What needs to be done
Instruction for the data below: set down exactly the lines from the line with "Definition DATETIME_MAX : Z" to the line with "let t := t +", inclusive, and no others.

Collected data entries:
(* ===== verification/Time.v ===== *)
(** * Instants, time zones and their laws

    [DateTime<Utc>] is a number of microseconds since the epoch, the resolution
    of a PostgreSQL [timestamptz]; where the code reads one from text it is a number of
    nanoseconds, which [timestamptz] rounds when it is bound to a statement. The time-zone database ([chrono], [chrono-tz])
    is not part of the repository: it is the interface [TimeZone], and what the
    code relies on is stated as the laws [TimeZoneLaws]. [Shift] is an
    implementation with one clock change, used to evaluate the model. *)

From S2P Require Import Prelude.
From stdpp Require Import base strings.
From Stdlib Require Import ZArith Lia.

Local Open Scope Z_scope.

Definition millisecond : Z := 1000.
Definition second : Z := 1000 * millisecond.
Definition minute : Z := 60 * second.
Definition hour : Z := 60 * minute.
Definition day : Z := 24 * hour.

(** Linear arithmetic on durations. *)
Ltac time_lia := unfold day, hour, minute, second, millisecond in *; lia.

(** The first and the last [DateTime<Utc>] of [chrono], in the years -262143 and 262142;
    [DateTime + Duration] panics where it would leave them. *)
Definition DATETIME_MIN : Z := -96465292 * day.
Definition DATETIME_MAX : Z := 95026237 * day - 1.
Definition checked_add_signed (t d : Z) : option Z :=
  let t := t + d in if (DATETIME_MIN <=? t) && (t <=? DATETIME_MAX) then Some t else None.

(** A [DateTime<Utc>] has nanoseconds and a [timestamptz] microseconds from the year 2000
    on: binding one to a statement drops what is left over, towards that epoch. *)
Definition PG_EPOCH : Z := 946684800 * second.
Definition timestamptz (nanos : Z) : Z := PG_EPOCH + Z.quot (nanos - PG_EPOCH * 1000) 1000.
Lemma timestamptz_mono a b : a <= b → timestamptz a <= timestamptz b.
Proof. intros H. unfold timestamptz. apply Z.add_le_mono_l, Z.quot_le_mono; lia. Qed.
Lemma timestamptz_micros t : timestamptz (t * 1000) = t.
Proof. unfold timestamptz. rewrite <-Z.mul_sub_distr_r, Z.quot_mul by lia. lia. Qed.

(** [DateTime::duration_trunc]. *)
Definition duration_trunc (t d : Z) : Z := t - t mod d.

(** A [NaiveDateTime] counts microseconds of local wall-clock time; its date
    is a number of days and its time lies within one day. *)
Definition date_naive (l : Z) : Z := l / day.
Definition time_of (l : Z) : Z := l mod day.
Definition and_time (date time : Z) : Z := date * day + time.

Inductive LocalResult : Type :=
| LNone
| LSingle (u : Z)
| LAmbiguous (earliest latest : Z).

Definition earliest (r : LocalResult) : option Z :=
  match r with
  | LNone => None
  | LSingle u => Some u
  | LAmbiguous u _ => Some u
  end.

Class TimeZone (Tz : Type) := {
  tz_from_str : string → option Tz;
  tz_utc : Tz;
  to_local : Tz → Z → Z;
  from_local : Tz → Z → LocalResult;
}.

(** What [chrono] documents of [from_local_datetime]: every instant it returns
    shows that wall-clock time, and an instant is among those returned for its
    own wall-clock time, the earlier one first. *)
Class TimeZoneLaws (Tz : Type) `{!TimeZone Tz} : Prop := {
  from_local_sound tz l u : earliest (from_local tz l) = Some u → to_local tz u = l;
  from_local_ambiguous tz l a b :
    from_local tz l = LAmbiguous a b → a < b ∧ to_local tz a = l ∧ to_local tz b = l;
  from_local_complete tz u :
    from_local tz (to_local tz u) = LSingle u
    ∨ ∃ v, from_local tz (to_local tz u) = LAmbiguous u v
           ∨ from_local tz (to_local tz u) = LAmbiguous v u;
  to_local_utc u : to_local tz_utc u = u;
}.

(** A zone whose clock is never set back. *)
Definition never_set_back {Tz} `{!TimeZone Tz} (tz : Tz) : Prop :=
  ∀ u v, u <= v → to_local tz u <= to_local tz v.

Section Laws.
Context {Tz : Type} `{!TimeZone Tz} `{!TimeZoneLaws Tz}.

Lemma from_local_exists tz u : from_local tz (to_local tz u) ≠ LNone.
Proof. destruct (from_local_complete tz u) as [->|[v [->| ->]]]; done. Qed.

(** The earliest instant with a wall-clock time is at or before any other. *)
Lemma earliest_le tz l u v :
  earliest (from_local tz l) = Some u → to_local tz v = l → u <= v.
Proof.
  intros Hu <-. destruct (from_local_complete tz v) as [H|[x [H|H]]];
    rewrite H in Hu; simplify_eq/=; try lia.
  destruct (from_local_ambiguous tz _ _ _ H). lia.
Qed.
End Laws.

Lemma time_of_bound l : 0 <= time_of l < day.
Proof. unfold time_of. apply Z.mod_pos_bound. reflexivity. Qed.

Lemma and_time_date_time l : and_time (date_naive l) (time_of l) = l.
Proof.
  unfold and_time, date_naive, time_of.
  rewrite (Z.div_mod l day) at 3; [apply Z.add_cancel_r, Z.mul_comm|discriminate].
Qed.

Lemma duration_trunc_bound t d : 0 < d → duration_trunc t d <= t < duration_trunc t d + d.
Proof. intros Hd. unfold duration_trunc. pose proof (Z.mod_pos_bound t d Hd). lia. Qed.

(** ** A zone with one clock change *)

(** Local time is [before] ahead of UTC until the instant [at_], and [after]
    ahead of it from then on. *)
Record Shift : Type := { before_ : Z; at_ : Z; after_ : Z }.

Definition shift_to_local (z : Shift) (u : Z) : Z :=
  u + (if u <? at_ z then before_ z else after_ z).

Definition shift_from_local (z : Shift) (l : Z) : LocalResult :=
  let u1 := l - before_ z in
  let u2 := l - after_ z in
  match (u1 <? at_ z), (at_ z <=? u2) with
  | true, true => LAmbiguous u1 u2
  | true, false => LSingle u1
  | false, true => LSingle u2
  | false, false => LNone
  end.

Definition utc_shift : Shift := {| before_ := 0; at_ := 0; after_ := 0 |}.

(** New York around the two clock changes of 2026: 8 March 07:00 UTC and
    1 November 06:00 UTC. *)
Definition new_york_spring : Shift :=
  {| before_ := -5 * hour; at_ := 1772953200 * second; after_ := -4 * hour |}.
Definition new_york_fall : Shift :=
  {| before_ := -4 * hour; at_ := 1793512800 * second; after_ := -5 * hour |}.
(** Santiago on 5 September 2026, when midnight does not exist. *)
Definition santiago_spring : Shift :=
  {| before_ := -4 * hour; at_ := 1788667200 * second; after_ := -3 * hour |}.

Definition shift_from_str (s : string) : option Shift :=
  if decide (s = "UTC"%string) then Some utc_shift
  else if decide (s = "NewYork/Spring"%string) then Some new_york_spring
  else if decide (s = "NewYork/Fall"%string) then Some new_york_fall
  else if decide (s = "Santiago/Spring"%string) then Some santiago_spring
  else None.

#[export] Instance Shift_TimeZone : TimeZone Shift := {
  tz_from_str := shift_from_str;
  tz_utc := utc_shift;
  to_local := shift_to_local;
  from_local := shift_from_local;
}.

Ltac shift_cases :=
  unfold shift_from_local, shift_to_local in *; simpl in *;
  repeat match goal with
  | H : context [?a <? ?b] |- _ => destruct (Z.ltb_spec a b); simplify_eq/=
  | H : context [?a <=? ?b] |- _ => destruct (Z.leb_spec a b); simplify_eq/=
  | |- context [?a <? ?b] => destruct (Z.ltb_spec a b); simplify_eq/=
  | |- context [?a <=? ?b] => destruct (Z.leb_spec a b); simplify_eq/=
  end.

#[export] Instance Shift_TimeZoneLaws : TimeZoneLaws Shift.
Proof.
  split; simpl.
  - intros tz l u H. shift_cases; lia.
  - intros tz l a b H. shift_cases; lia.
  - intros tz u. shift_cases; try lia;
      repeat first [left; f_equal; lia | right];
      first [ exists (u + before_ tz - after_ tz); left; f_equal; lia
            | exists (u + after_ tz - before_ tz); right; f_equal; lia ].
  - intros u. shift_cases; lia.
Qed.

Task result
Definition DATETIME_MAX : Z := 95026237 * day - 1.
Definition checked_add_signed (t d : Z) : option Z :=
  let t := t + d in if (DATETIME_MIN <=? t) && (t <=? DATETIME_MAX) then Some t else None.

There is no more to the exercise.